━━━ RAW DATA
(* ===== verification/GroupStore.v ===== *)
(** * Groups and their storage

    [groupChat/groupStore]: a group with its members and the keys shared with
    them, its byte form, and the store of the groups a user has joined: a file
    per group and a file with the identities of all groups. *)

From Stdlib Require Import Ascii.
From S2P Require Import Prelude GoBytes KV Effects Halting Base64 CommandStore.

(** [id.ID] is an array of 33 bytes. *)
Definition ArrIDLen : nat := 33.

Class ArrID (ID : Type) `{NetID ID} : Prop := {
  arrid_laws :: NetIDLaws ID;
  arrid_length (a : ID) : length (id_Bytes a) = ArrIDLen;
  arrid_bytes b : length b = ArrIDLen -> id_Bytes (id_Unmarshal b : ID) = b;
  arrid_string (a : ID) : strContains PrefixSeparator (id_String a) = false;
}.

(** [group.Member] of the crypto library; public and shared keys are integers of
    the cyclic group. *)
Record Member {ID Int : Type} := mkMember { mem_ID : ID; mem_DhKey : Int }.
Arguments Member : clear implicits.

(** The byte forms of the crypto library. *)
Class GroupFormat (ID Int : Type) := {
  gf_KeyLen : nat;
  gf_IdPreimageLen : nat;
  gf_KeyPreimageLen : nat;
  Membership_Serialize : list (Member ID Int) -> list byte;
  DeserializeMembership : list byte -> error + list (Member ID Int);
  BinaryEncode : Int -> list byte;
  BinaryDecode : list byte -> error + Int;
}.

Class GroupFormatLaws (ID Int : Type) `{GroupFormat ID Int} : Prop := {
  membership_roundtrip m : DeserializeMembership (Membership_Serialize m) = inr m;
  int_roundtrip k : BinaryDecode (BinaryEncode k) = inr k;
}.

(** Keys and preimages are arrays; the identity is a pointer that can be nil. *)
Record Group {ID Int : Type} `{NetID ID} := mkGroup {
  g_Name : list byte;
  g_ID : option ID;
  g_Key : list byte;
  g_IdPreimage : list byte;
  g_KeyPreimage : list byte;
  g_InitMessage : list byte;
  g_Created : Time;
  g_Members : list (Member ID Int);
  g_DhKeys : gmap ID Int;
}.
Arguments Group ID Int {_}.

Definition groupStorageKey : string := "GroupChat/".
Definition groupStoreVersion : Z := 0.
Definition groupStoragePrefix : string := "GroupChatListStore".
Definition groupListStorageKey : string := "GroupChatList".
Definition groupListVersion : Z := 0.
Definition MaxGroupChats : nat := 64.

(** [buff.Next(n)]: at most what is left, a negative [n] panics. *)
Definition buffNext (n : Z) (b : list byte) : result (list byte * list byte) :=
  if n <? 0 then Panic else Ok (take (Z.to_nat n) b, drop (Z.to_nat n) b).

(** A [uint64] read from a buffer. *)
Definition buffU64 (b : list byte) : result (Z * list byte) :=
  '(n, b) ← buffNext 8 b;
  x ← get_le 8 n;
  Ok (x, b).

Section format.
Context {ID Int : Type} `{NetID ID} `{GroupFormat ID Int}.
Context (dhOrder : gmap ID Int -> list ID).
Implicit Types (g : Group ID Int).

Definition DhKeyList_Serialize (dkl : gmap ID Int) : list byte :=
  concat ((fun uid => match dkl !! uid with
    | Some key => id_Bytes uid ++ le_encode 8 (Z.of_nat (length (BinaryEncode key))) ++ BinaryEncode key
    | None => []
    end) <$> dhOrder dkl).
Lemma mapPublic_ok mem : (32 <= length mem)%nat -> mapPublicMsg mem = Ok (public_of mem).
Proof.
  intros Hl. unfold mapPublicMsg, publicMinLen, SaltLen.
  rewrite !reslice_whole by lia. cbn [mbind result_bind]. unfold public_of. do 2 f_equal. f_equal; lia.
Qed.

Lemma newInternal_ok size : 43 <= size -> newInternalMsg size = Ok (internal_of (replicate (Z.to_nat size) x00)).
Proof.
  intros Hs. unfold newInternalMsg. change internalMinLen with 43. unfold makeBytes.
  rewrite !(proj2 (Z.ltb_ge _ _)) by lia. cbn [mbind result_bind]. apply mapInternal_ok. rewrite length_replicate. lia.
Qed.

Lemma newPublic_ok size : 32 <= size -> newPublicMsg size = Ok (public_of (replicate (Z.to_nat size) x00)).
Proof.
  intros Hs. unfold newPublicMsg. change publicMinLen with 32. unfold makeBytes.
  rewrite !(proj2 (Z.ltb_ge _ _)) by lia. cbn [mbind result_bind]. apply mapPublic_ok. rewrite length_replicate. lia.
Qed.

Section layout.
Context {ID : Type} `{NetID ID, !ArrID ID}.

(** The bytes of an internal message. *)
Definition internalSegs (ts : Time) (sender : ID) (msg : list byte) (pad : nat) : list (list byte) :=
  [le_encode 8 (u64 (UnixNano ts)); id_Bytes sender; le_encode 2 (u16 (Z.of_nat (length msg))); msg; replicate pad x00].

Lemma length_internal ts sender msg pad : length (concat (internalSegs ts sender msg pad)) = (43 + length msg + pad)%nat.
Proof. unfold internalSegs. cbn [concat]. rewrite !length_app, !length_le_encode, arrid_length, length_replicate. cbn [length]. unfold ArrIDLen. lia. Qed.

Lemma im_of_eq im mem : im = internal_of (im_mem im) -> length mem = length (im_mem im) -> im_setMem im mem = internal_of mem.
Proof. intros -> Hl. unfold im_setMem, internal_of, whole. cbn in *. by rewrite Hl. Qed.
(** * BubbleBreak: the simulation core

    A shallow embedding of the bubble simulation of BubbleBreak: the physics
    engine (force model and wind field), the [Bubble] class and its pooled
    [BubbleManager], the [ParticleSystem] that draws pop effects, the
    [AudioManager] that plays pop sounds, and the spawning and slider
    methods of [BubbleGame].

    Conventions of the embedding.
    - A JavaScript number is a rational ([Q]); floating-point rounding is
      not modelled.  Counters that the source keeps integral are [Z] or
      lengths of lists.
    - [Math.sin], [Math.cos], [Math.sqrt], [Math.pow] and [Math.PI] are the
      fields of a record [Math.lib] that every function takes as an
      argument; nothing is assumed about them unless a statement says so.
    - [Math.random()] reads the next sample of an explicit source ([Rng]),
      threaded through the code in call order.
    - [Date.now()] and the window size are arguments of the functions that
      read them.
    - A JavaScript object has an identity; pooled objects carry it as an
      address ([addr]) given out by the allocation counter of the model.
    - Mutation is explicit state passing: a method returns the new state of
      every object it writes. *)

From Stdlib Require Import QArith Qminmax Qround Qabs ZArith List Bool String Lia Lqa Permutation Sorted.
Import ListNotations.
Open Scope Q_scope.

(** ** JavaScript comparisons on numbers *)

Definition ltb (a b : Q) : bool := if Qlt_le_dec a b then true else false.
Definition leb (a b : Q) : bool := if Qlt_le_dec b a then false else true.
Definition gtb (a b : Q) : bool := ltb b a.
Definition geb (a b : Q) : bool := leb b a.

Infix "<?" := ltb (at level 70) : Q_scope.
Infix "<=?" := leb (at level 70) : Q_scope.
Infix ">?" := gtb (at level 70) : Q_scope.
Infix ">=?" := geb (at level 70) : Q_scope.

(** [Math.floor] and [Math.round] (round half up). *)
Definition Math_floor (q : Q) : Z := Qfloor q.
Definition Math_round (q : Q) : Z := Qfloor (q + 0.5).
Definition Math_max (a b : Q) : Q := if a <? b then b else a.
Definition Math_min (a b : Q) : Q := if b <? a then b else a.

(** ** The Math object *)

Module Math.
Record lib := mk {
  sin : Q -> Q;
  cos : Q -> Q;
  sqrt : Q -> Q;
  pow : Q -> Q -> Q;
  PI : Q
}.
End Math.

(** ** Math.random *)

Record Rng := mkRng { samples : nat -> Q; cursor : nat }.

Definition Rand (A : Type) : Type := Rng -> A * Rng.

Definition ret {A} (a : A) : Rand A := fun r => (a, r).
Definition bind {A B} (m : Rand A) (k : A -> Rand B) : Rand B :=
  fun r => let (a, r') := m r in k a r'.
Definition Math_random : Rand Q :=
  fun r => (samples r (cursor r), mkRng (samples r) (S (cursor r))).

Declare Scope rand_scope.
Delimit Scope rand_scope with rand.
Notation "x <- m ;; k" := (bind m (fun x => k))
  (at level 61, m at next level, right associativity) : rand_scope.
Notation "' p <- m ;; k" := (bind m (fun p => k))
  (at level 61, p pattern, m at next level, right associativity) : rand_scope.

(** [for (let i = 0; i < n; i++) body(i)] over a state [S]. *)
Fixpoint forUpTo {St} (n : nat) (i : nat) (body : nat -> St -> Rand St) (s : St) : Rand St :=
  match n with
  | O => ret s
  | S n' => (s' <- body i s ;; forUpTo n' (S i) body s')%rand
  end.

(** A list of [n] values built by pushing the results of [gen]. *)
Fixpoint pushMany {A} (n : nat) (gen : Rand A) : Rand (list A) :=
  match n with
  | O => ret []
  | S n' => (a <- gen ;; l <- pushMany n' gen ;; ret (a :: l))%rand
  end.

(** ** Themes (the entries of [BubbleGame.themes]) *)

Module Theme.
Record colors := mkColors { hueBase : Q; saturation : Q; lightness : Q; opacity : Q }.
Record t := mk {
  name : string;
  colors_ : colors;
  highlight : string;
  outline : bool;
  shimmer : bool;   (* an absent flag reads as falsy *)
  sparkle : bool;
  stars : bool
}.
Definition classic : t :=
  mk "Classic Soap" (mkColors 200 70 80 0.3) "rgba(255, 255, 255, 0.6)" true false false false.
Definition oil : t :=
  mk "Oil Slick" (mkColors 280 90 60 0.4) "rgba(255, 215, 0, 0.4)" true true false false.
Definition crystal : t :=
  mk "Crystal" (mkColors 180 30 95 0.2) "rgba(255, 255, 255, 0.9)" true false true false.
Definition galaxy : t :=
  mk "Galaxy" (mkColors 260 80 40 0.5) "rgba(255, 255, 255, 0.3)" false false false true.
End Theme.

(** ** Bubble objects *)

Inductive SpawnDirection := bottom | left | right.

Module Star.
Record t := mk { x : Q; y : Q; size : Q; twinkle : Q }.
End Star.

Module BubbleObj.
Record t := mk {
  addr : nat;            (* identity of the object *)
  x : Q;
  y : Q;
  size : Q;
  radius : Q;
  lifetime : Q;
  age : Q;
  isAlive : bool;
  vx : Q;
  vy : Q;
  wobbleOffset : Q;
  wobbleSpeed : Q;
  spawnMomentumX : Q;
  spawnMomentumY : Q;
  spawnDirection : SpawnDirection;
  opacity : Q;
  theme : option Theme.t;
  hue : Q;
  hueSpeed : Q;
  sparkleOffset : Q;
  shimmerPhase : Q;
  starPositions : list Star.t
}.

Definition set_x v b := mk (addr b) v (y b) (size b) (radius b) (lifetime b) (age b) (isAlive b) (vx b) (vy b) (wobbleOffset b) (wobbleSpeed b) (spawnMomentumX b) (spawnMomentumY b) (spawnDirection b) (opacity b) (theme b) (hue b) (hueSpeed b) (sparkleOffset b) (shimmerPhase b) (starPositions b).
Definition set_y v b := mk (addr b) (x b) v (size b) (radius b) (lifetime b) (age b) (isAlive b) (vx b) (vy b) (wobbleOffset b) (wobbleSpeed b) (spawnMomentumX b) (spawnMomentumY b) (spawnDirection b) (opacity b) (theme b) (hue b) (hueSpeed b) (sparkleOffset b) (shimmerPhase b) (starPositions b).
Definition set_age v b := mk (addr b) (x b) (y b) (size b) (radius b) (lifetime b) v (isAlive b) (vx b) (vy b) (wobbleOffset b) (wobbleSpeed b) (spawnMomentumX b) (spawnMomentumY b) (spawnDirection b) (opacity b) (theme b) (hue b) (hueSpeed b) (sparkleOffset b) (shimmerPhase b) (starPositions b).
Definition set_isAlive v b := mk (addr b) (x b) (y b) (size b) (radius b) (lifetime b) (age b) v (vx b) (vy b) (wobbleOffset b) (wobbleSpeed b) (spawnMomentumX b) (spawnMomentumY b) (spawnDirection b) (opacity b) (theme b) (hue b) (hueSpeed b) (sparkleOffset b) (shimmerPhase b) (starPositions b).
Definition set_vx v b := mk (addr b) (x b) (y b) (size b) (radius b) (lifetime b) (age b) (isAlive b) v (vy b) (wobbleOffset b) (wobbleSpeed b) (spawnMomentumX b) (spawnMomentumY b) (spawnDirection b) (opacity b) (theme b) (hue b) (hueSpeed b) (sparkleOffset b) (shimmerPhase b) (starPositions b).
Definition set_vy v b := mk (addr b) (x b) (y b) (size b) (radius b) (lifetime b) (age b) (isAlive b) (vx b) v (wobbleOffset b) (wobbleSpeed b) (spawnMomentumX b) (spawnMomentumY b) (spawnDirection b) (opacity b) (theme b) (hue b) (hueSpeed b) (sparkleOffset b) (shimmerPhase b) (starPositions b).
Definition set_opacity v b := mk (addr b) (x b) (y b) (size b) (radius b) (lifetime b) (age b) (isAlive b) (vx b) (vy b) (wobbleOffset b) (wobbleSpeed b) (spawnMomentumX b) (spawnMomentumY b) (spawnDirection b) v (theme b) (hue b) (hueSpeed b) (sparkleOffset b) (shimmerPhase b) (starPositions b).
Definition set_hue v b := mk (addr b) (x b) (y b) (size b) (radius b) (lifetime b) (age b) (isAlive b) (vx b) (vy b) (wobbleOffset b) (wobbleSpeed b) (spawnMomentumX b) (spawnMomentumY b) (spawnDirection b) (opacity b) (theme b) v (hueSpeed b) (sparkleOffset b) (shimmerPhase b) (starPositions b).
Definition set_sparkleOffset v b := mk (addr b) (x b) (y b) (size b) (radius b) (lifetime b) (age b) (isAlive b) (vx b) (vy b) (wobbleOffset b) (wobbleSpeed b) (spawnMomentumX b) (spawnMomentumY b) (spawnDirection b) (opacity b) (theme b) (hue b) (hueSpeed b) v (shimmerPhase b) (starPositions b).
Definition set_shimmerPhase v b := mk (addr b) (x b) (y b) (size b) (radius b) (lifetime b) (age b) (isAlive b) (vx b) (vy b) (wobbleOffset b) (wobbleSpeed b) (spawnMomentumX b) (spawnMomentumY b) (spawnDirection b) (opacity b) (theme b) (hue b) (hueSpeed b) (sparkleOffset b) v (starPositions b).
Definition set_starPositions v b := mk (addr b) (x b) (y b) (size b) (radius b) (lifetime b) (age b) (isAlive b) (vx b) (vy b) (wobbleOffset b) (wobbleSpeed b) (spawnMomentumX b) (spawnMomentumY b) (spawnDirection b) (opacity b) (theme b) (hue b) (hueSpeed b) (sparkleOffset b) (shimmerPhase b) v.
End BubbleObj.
━━━━━━
Beginning with the line above that contains "(a :: l))%rand", copy each line exactly up to and including the line that contains "Definition crystal : t", and go no further.

SOLUTION TO THIS PROBLEM:
  | S n' => (a <- gen ;; l <- pushMany n' gen ;; ret (a :: l))%rand
  end.

(** ** Themes (the entries of [BubbleGame.themes]) *)

Module Theme.
Record colors := mkColors { hueBase : Q; saturation : Q; lightness : Q; opacity : Q }.
Record t := mk {
  name : string;
  colors_ : colors;
  highlight : string;
  outline : bool;
  shimmer : bool;   (* an absent flag reads as falsy *)
  sparkle : bool;
  stars : bool
}.
Definition classic : t :=
  mk "Classic Soap" (mkColors 200 70 80 0.3) "rgba(255, 255, 255, 0.6)" true false false false.
Definition oil : t :=
  mk "Oil Slick" (mkColors 280 90 60 0.4) "rgba(255, 215, 0, 0.4)" true true false false.
Definition crystal : t :=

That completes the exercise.